E se proprio la Ue non è interessata alla difesa della privacy personale, se proprio la Ue vuole rinnegare se stessa e infischiarsene del diritto a comunicare in via riservata, il rassemblement di associazioni ricorda all’Europa che introdurre un varco nella crittografia – anche un piccolo varco – nel giro di poco diventa una voragine, ed è rischiosissimo per tutti. Per gli Stati, per le loro economie, per le transazioni economiche. Per il business, insomma.
E ricorda anche che a prevenire l’attentato di Vienna e quelli che l’hanno preceduto, sarebbe bastato coordinare le polizie europee, che mai come in questi ultimi casi avevano tutte le informazioni per intervenire. Raccolte con gli strumenti che hanno già a disposizione. Non spiando i messaggi di chiunque. Che invece è esattamente quello che le polizie vorrebbero fare. E qui va citato l’ennesima scoperta di un sito tedesco, NetzPolitik.org, che un po’ di mesi fa ha pubblicato una lettera del coordinatore del Ctc, l’antiterrorismo europeo che, senza giri di parole, chiedeva ai legislatori la possibilità di «introdurre una porta d’ingresso» in modo che le forze dell’ordine possano accedere ai dati crittografati.

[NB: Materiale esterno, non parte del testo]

(* ===== verification/IgmpExample.v ===== *)
(** * A small network for the IGMP snooping daemon

    Three ports in VLAN 5 and one in VLAN 6, snooping switched on, no group yet; and
    what a host on port 1 makes of it by joining 239.1.2.3. *)

From Stdlib Require Import ZArith Lia.
From Stdlib Require Import Sorting.Sorted.
From stdpp Require Import base gmap list option fin_maps.
From S2P Require Import Prelude DList IgmpL2mc IgmpL2mcProps IgmpSnp IgmpList IgmpGroup IgmpGroupProps IgmpInv IgmpTimer IgmpFrame IgmpRecv IgmpReport IgmpTimerProps IgmpFrameProps IgmpSafe.

Definition igmp_env : ENV :=
  mkEnv true true (fun n => Z.of_nat n + 1) (mkL2mc 1%positive 1%positive 0 [] 0 0 0) 0 [1; 2; 3; 4; 5; 6; 7; 8].

Definition igs0 : IGS :=
  mkIgs empty_l2mc ∅ (-1) ∅ 0 0
    [mkVlanList 5 [mkVlanPort 1 0; mkVlanPort 2 0; mkVlanPort 3 0]; mkVlanList 6 [mkVlanPort 9 0]] 2 [] [] []
    ∅ 250 2 5000 1000 100 21000 42000 1 0 0 None (mkTimers None ∅ 0 1) 0 [].

Definition skb0 : igmp_skb := mkSkb 2 2 1 5 (replicate IGMP_SNP_PKT_BUFSIZE 0).
Definition info0 : igmp_info := mkInfo 1 5 0x0A000001 skb0.
Definition group0 : Z := 0xEF010203.

Lemma igs_ok_start s :
  s.(p_l2mc) = empty_l2mc → s.(mcgroup_vlan_queue) = ∅ → s.(first_mcgroupvlan_idx) = -1 → s.(groups) = ∅ →
  s.(igmp_groupcount) = 0 → vlans_fine s.(p_vlanlist) → s.(igmp_snoop_enable) ≠ 0 → igs_ok s.
Proof.
  intros El Eq Ef Eg Ec Hv He. split.
  - split.
    + exists []. split; [constructor|by intros ? ?%not_elem_of_nil| |done|by rewrite Ef].
      intros i. rewrite Eq, lookup_empty. by intros [? ?].
    + intros i j v w. by rewrite Eq, lookup_empty.
    + intros i v. by rewrite Eq, lookup_empty.
    + intros p g. by rewrite Eg, lookup_empty.
    + intros p q g h. by rewrite Eg, lookup_empty.
    + intros i v. by rewrite Eq, lookup_empty.
  - exists []. rewrite El. apply l2mc_repr_empty.
  - by rewrite Ec, Eg.
  - rewrite Eg, map_size_empty. lia.
  - intros p g. by rewrite Eg, lookup_empty.
  - intros i v. by rewrite Eq, lookup_empty.
  - intros p q g h. by rewrite Eg, lookup_empty.
  - done.
  - done.
Qed.

Lemma igs0_vlans : vlans_fine igs0.(p_vlanlist).
Proof.
  split.
  - intros w [->|[->|?%not_elem_of_nil]%elem_of_cons]%elem_of_cons; [cbn; lia..|done].
  - repeat constructor; set_solver.
  - intros w [->|[->|?%not_elem_of_nil]%elem_of_cons]%elem_of_cons; [cbn; repeat constructor; set_solver..|done].
Qed.

Lemma igs0_ok : igs_ok igs0.
Proof. by apply igs_ok_start; [..|apply igs0_vlans|]. Qed.

(** After the report. *)
Definition igs1 : IGS :=
  match igmp_recv_report igmp_env 1 group0 5 IGMP_V2_MEMSHIP_REPORT info0 igs0 with Done (s, _) => s | _ => igs0 end.

Lemma igs1_reported : reported_state igmp_env igs0 igs1 5 group0 IGMP_V2_MEMSHIP_REPORT 1 0x0A000001.
Proof.
  assert (H := wp_recv_report igmp_env igs0 1 group0 5 IGMP_V2_MEMSHIP_REPORT info0 igs0_ok eq_refl eq_refl eq_refl
                 ltac:(lia) eq_refl).
  unfold igs1. destruct (igmp_recv_report _ _ _ _ _ _ _) as [[s r]| |]; [|done|done]. by destruct H as [[[Hs _] _]|[_ H]].
Qed.

Lemma igs1_ok : igs_ok igs1.
Proof. apply igs1_reported. Qed.

(** The VLANs with groups. *)
Lemma igs1_queue : igs1.(mcgroup_vlan_queue) ≠ ∅.
Proof. by apply (bool_decide_unpack _); vm_compute. Qed.

Lemma igs1_vlan5 vid : vid ≠ 5 → vlan_gone igs1 vid.
Proof.
  intros Hv j w Ew. assert (H : bool_decide (map_Forall (fun _ v => v.(vlan_id) = 5) igs1.(mcgroup_vlan_queue)) = true) by by vm_compute.
  apply bool_decide_eq_true in H. rewrite (H j w Ew). congruence.
Qed.
Lemma igs1_no_vlan6 : vlan_gone igs1 6.
Proof. by apply igs1_vlan5. Qed.

Lemma igs1_has_vlan : ¬ vlan_gone igs1 5.
Proof.
  intros H. destruct (map_choose igs1.(mcgroup_vlan_queue) igs1_queue) as (i & v & E). apply (H i v E).
  assert (H' : bool_decide (map_Forall (fun _ v => v.(vlan_id) = 5) igs1.(mcgroup_vlan_queue)) = true) by by vm_compute.
  apply bool_decide_eq_true in H'. by apply (H' i v).
Qed.

(** The daemon of the network. *)
Lemma igs0_ports : ports_fine igs0.(p_vlanlist).
Proof.
  intros v Hv. split; [by apply igs0_vlans|].
  assert (H : Forall (fun v => Forall (fun q => 0 ≤ q.(vp_ifindex) < 2 ^ 32) v.(first_port)) igs0.(p_vlanlist)).
  { repeat constructor; done. }
  rewrite Forall_forall in H. specialize (H v Hv). by rewrite Forall_forall in H.
Qed.

Lemma igs0_daemon : igmp_ok igs0.
Proof.
  split; [apply igs0_ok| |done|apply igs0_ports]. exists []. split; cbn; try done; [apply NoDup_nil_2| |lia].
  intros p [x E]. by rewrite lookup_empty in E.
Qed.

Lemma igmp_env_varied : rand_varied igmp_env.
Proof. intros n. apply NoDup_fmap_2_strong; [|apply NoDup_seq]. cbn. lia. Qed.

(** ** Messages *)

Definition frame0 (type : Z) : list Z := igmp_frame (mkPkt type 1 5 0 0x0A000001 group0 0) igs0.
Definition message0 (type : Z) : igmp_skb :=
  let f := frame0 type in mkSkb 2 2 1 5 (f ++ replicate (IGMP_SNP_PKT_BUFSIZE - length f) 0).
Definition report0 : igmp_skb := message0 IGMP_MSG_REPORT.
Definition leave0 : igmp_skb := message0 IGMP_MSG_LEAVE.
Definition query0 : igmp_skb := message0 IGMP_MSG_GEN_QUERY.

(** A message that the daemon, reading eight bytes too far, takes for a PIM hello. *)
Definition hello0 : igmp_skb :=
  mkSkb 2 2 1 5
    ([0x01; 0x00; 0x5E; 0x00; 0x00; 0x0D; 0x10; 0x20; 0x30; 0x40; 0x50; 0x60; 0x08; 0x00]
     ++ [0x45; 0; 0; 50; 0; 0; 0; 0; 1; 103; 0xFE; 0x98] ++ be_bytes 4 0x0A000001 ++ be_bytes 4 0xE000000D
     ++ be_bytes 4 0x0A000002 ++ [0; 0; 0; 0] ++ [0x20; 0; 0xDF; 0xFF] ++ replicate 82 0).

(** A PIM hello as a router sends it, without options: both checksums are right where
    they are. *)
Definition ordinary_hello0 : igmp_skb :=
  mkSkb 2 2 1 5
    ([0x01; 0x00; 0x5E; 0x00; 0x00; 0x0D; 0x10; 0x20; 0x30; 0x40; 0x50; 0x60; 0x08; 0x00]
     ++ [0x45; 0; 0; 24; 0; 0; 0; 0; 1; 103; 0xCF; 0x71] ++ be_bytes 4 0x0A000001 ++ be_bytes 4 0xE000000D
     ++ [0x20; 0; 0xDF; 0xFF] ++ replicate 90 0).

Lemma ordinary_hello0_sums :
  inet_cksum (take 20 (drop 14 ordinary_hello0.(skb_buf))) = 0 ∧ inet_cksum (take 4 (drop 34 ordinary_hello0.(skb_buf))) = 0 ∧
  length ordinary_hello0.(skb_buf) = IGMP_SNP_PKT_BUFSIZE.
Proof. by vm_compute. Qed.
(** Whatever the record points at: any target, TTL, weight or identifier. *)
Lemma binding_exists_any_target name z target ttl weight identifier :
  In {| rr_name := name; rr_type := "CNAME"; rr_ttl := ttl; rr_weight := weight;
        rr_identifier := identifier; rr_values := [target] |} z ->
  binding_exists name z.
Proof.
  intros Hin. eexists. split; [exact Hin |]. simpl. repeat split; discriminate.
Qed.

Lemma determine_role_by_binding_witness :
  (BaseCluster.determine_role Sample.self Sample.env (Sample.state_with [])).1
    = Return BaseCluster.MASTER
  /\ (BaseCluster.determine_role Sample.self Sample.env
        (Sample.state_with [Sample.master_record "ec2-1.example.com"])).1
    = Return BaseCluster.SLAVE
  /\ (BaseCluster.determine_role Sample.self Sample.env
        (Sample.state_with [{| rr_name := "master.vagranttest.example.com";
                               rr_type := "TXT"; rr_ttl := 60; rr_weight := None;
                               rr_identifier := None; rr_values := ["v=1"] |}])).1
    = Raise (DnsException NoAnswer).
Proof.
  split; [| split].
  - apply (determine_role_by_binding Sample.self Sample.env (Sample.state_with []));
      reflexivity.
  - apply (determine_role_by_binding Sample.self Sample.env
             (Sample.state_with [Sample.master_record "ec2-1.example.com"]) eq_refl).
    apply (binding_exists_any_target _ _ "ec2-1.example.com" 60 None None).
    left. reflexivity.
  - apply (determine_role_by_binding Sample.self Sample.env
             (Sample.state_with [{| rr_name := "master.vagranttest.example.com";
                                    rr_type := "TXT"; rr_ttl := 60; rr_weight := None;
                                    rr_identifier := None; rr_values := ["v=1"] |}])
             eq_refl).
    + vm_compute. discriminate.
    + intros (r & Hin & _ & Htype & _).
      destruct Hin as [<- | []]. discriminate Htype.
Defined.

(** C8. A lookup failure other than NXDOMAIN leaves [determine_role] as the
    exception it is; MASTER is returned only after NXDOMAIN. *)
Theorem determine_role_lookup_failure (self : Self) (env : Env) (st : State) :
  (forall e st1,
     dns_resolver_query (master_cname self) "CNAME" env st = (Raise e, st1) ->
     e <> DnsException NXDOMAIN ->
     (BaseCluster.determine_role self env st).1 = Raise e)
  /\ ((BaseCluster.determine_role self env st).1 = Return BaseCluster.MASTER <->
      (dns_resolver_query (master_cname self) "CNAME" env st).1
        = Raise (DnsException NXDOMAIN)).
Proof.
  unfold BaseCluster.determine_role. run. split.
  - intros e st1 Hq Hne.
    destruct (dns_fault env) as [f|].
    + injection Hq as <- <-. destruct f; simpl; congruence.
    + destruct (resolve (zone st) (master_cname self) "CNAME") as [a|e'];
        [discriminate |].
      injection Hq as <- <-.
      destruct e' as [[] | | | | | | | | | | | |]; simpl; congruence.
  - destruct (dns_fault env) as [f|].
    + destruct f; simpl; split; congruence.
    + destruct (resolve (zone st) (master_cname self) "CNAME") as [a|e']; simpl.
      * split; discriminate.
      * destruct e' as [[] | | | | | | | | | | | |]; simpl; split; congruence.
Qed.

Lemma determine_role_lookup_failure_witness :
  let env := {| settings := Sample.the_settings;
                dns_fault := Some Timeout;
                route53_fault := None;
                pg_connect := Sample.unreachable;
                run_process := Sample.succeeds;
                read_file := fun _ => None;
                writable := fun _ => true;
                format_template := fun t _ => inl t |} in
  (BaseCluster.determine_role Sample.self env (Sample.state_with [])).1
    = Raise (DnsException Timeout).
Proof.
  intros env.
  apply (proj1 (determine_role_lookup_failure Sample.self env (Sample.state_with []))
           (DnsException Timeout) (Sample.state_with [])).
  - reflexivity.
  - discriminate.
Defined.

(** ** Claiming the master CNAME *)

(** C2. When the master CNAME exists and [force] is false,
    [acquire_master_cname] raises its "exists and force is False" exception
    before any Route53 call: the state differs only by two log lines. *)
Theorem acquire_without_force_refuses (self : Self) (env : Env) (st : State) :
  dns_fault env = None ->
  binding_exists (master_cname self) (zone st) ->
  EC2Mixin.acquire_master_cname self false env st
  = (Raise (Exception ("CNAME " +:+ master_cname self
                       +:+ " exists and force is False - not taking the CNAME")),
     set_log (log st ++ [(INFO, master_cname self +:+ " already exists, so updating it");
                         (CRITICAL, "CNAME " +:+ master_cname self
                                    +:+ " exists and force is false - exiting")]) st)
  /\ zone (EC2Mixin.acquire_master_cname self false env st).2 = zone st.
Proof.
  intros Hfault Hb.
  destruct (binding_resolves _ _ Hb) as (v & items & Hres).
  unfold EC2Mixin.acquire_master_cname. run.
  rewrite Hfault, Hres. simpl. rewrite <- app_assoc. split; reflexivity.
Qed.

Lemma acquire_without_force_refuses_witness :
  zone (EC2Mixin.acquire_master_cname Sample.self false Sample.env
          (Sample.state_with [Sample.master_record "ec2-1.example.com"])).2
  = [Sample.master_record "ec2-1.example.com"].
Proof.
  apply (acquire_without_force_refuses Sample.self Sample.env
           (Sample.state_with [Sample.master_record "ec2-1.example.com"])).
  - reflexivity.
  - exists (Sample.master_record "ec2-1.example.com"). simpl.
    repeat split; [left; reflexivity | discriminate].
Defined.

Lemma same_key_name r x : same_key r x = true -> rr_name x = rr_name r.
Proof.
  unfold same_key. intros H.
  apply andb_true_iff in H as [H _]. apply andb_true_iff in H as [H _].
  apply bool_decide_eq_true in H. congruence.
Qed.

Lemma same_key_refl r : same_key r r = true.
Proof. unfold same_key. rewrite !bool_decide_eq_true_2; reflexivity. Qed.

Lemma records_named_In name z x :
  In x (records_named name z) <-> In x z /\ rr_name x = name.
Proof.
  unfold records_named. rewrite filter_In, bool_decide_eq_true. reflexivity.
Qed.

Lemma records_named_app name z z' :
  records_named name (z ++ z') = records_named name z ++ records_named name z'.
Proof. apply List.filter_app. Qed.

Lemma absent_no_same_key name z r :
  records_named name z = [] -> rr_name r = name -> existsb (same_key r) z = false.
Proof.
  intros Habs Hname. apply not_true_is_false. intros Hex.
  apply existsb_exists in Hex as (x & Hin & Hk).
  assert (Hx : In x (records_named name z)).
  { apply records_named_In. split; [exact Hin |]. rewrite <- Hname.
    apply same_key_name; exact Hk. }
  rewrite Habs in Hx. destruct Hx.
Qed.

Lemma only_record_found name z r :
  records_named name z = [r] -> List.find (same_key r) z = Some r.
Proof.
  intros Hone.
  assert (Hr : In r z /\ rr_name r = name).
  { apply records_named_In. rewrite Hone. left. reflexivity. }
  destruct (List.find (same_key r) z) as [x|] eqn:Hf.
  - apply find_some in Hf as [Hin Hk].
    assert (Hx : In x (records_named name z)).
    { apply records_named_In. split; [exact Hin |].
      rewrite (same_key_name _ _ Hk). apply Hr. }
    rewrite Hone in Hx. destruct Hx as [-> | []]. reflexivity.
  - exfalso. pose proof (find_none _ _ Hf r (proj1 Hr)) as Hn.
    rewrite same_key_refl in Hn. discriminate.
Qed.

Lemma records_named_without name z r :
  records_named name z = [r] ->
  records_named name (List.filter (fun x => negb (bool_decide (x = r))) z) = [].
Proof.
  intros Hone.
  destruct (records_named name (List.filter _ z)) as [|x xs] eqn:Hrest; [reflexivity |].
  exfalso.
  assert (Hx : In x (records_named name (List.filter
                       (fun x => negb (bool_decide (x = r))) z))).
  { rewrite Hrest. left. reflexivity. }
  apply records_named_In in Hx as [Hx Hname].
  apply filter_In in Hx as [Hin Hne].
  assert (Hx : In x (records_named name z)).
  { apply records_named_In. split; assumption. }
  rewrite Hone in Hx. destruct Hx as [-> | []].
  rewrite bool_decide_eq_true_2 in Hne by reflexivity. discriminate.
Qed.

Lemma filter_out_foreign name z r :
  records_named name z = [] -> rr_name r = name ->
  List.filter (fun x => negb (bool_decide (x = r))) (z ++ [r]) = z.
Proof.
  intros Habs Hname. rewrite List.filter_app. simpl.
  rewrite bool_decide_eq_true_2 by reflexivity. simpl. rewrite app_nil_r.
  apply forallb_filter_id. apply forallb_forall. intros x Hin.
  apply negb_true_iff, bool_decide_eq_false. intros ->.
  assert (Hx : In r (records_named name z)).
  { apply records_named_In. split; assumption. }
  rewrite Habs in Hx. destruct Hx.
Qed.

(** The zone after a forced claim, from either prior state. *)
Lemma create_on_absent name z r :
  records_named name z = [] -> rr_name r = name ->
  apply_changes z [(CREATE, r)] = inl (z ++ [r]).
Proof.
  intros Habs Hname. simpl. rewrite (absent_no_same_key name z r Habs Hname).
  reflexivity.
Qed.

Lemma replace_on_bound name z old new :
  records_named name z = [old] -> rr_name new = name ->
  apply_changes z [(DELETE, old); (CREATE, new)]
  = inl (List.filter (fun x => negb (bool_decide (x = old))) z ++ [new]).
Proof.
  intros Hone Hname. simpl. rewrite (only_record_found name z old Hone).
  rewrite bool_decide_eq_true_2 by reflexivity.
  rewrite (absent_no_same_key name _ new (records_named_without name z old Hone) Hname).
  reflexivity.
Qed.

Lemma commit_applies (env : Env) (st : State) (changes : ChangeBatch) z' :
  route53_fault env = None ->
  apply_changes (zone st) changes = inl z' ->
  commit changes env st = (Return tt, set_zone z' st).
Proof. intros Hr53 Happ. unfold commit. rewrite Hr53, Happ. reflexivity. Qed.

Lemma commit_refuses (env : Env) (st : State) (changes : ChangeBatch) msg :
  route53_fault env = None ->
  apply_changes (zone st) changes = inr msg ->
  commit changes env st = (Raise (DNSServerError msg), st).
Proof. intros Hr53 Happ. unfold commit. rewrite Hr53, Happ. reflexivity. Qed.

Lemma commit_rejected (env : Env) (st : State) (changes : ChangeBatch) e st1 :
  commit changes env st = (Raise e, st1) ->
  st1 = st /\ exists msg, e = DNSServerError msg.
Proof.
  unfold commit. destruct (route53_fault env) as [msg|].
  - intros H. injection H as <- <-. eauto.
  - destruct (apply_changes (zone st) changes) as [z'|msg]; [discriminate |].
    intros H. injection H as <- <-. eauto.
Qed.
(** * Fencing estimator: the estimator, the pricebook loader, the quote
    and the HTTP handlers

    A shallow embedding of [app/estimator.py], [app/pricebook_loader.py],
    [app/pdf_quote.py] and the handlers of [app/main.py].

    - Python [float] is IEEE 754 binary64: Rocq's primitive [float], whose
      operations are specified through [Prim2SF] and [SpecFloat].
    - Python [int] is unbounded: [Z].
    - The builtins the code calls on numbers ([round(x, 2)], [math.ceil],
      the conversion of an int that meets a float, the true division of
      two ints) are written out in [PyNum].
    - A raised exception is a value of [exn]; a function that may raise
      returns a [result].
    - The pricebook, a [dict] in insertion order, is an association list. *)

From Stdlib Require Import ZArith List String Ascii DecimalString Lia Bool Floats.
Import ListNotations.

#[local] Set Warnings "-inexact-float".
#[local] Open Scope string_scope.
#[local] Open Scope list_scope.
#[local] Open Scope Z_scope.

(* ===================================================================== *)
(** ** Exceptions *)
(* ===================================================================== *)

Inductive exn : Type :=
| ValueError (msg : string)
| KeyError (msg : string)
| OverflowError (msg : string).

Inductive result (A : Type) : Type :=
| Ok (a : A)
| Raise (e : exn).

Arguments Ok {A} a.
Arguments Raise {A} e.

Definition bind {A B : Type} (c : result A) (k : A -> result B) : result B :=
  match c with
  | Ok a => k a
  | Raise e => Raise e
  end.

Notation "x <- c ;; k" := (bind c (fun x => k))
  (at level 61, c at next level, right associativity).
Notation "' pat <- c ;; k" := (bind c (fun x => match x with pat => k end))
  (at level 61, pat pattern, c at next level, right associativity).

Definition is_ok {A : Type} (c : result A) : bool :=
  match c with
  | Ok _ => true
  | Raise _ => false
  end.

(* ===================================================================== *)
(** ** Python numbers *)
(* ===================================================================== *)

Module PyNum.

(** A value stored in a field annotated [float]: the HTTP layer passes
    floats, [build_fence_bom] passes ints. *)
Inductive pynum : Type :=
| PyInt (n : Z)
| PyFloat (x : float).

(** [x < 0] and [x <= 0] against the int literal [0]; Python compares a
    float with an int exactly, which for [0] is the comparison with [0.0]. *)
Definition float_lt0 (x : float) : bool := (x <? 0)%float.
(** C10: whatever the field descriptor and the id list, the column of the
    requery predicate is flagged as primary key, also when the descriptor is
    not, and takes its field id, data type, auto-id flag and partition-key
    flag from the descriptor. *)
Theorem CreateRequeryPlan_column :
  forall (pkField : option schemapb.FieldSchema) (ids : option schemapb.IDs),
    exists col values,
      termOf (CreateRequeryPlan pkField ids) = Some (col, values) /\
      planpb.IsPrimaryKey col = true /\
      planpb.FieldId col = schemapb.GetFieldID pkField /\
      planpb.DataType col = schemapb.GetDataType pkField /\
      planpb.IsAutoID col = schemapb.GetAutoID pkField /\
      planpb.IsPartitionKey col = schemapb.GetIsPartitionKey pkField.
Proof.
  intros pkField ids. unfold CreateRequeryPlan. cbn.
  do 2 eexists. repeat split.
Qed.

(** The flag is set for a descriptor that is not marked as primary key. *)
Example CreateRequeryPlan_column_not_pk :
  schemapb.IsPrimaryKey (Sample.field 101 "age" schemapb.DataType_Int64) = false /\
  (fst <$> termOf (CreateRequeryPlan
      (Some (Sample.field 101 "age" schemapb.DataType_Int64)) (intIDs [7])))
  = Some {| planpb.FieldId := 101; planpb.DataType := schemapb.DataType_Int64;
            planpb.IsPrimaryKey := true; planpb.IsAutoID := false;
            planpb.IsPartitionKey := false |}.
Proof. split; reflexivity. Qed.

(** ** The search plan *)

Section SearchFacts.
Context `{HanTables} `{Grammar} `{Templates} `{TypeUtil}.


End SearchFacts.


(** ** The lexer and parser pools *)

Section PoolFacts.
Context `{HanTables} `{Grammar} `{Templates} `{TypeUtil}.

Le indagini, invece, – e si ritorna alla lettera firmata dall’Edri alla presidenza tedesca – andrebbero fatte solo «con le autorizzazione dei tribunali, e sempre rispettando i principi di legalità, trasparenza, necessità e proporzionalità».
Definizione però incompatibili con la voglia di rompere la crittografia. Definizione a questo punto incompatibili con la loro voglia di controllo.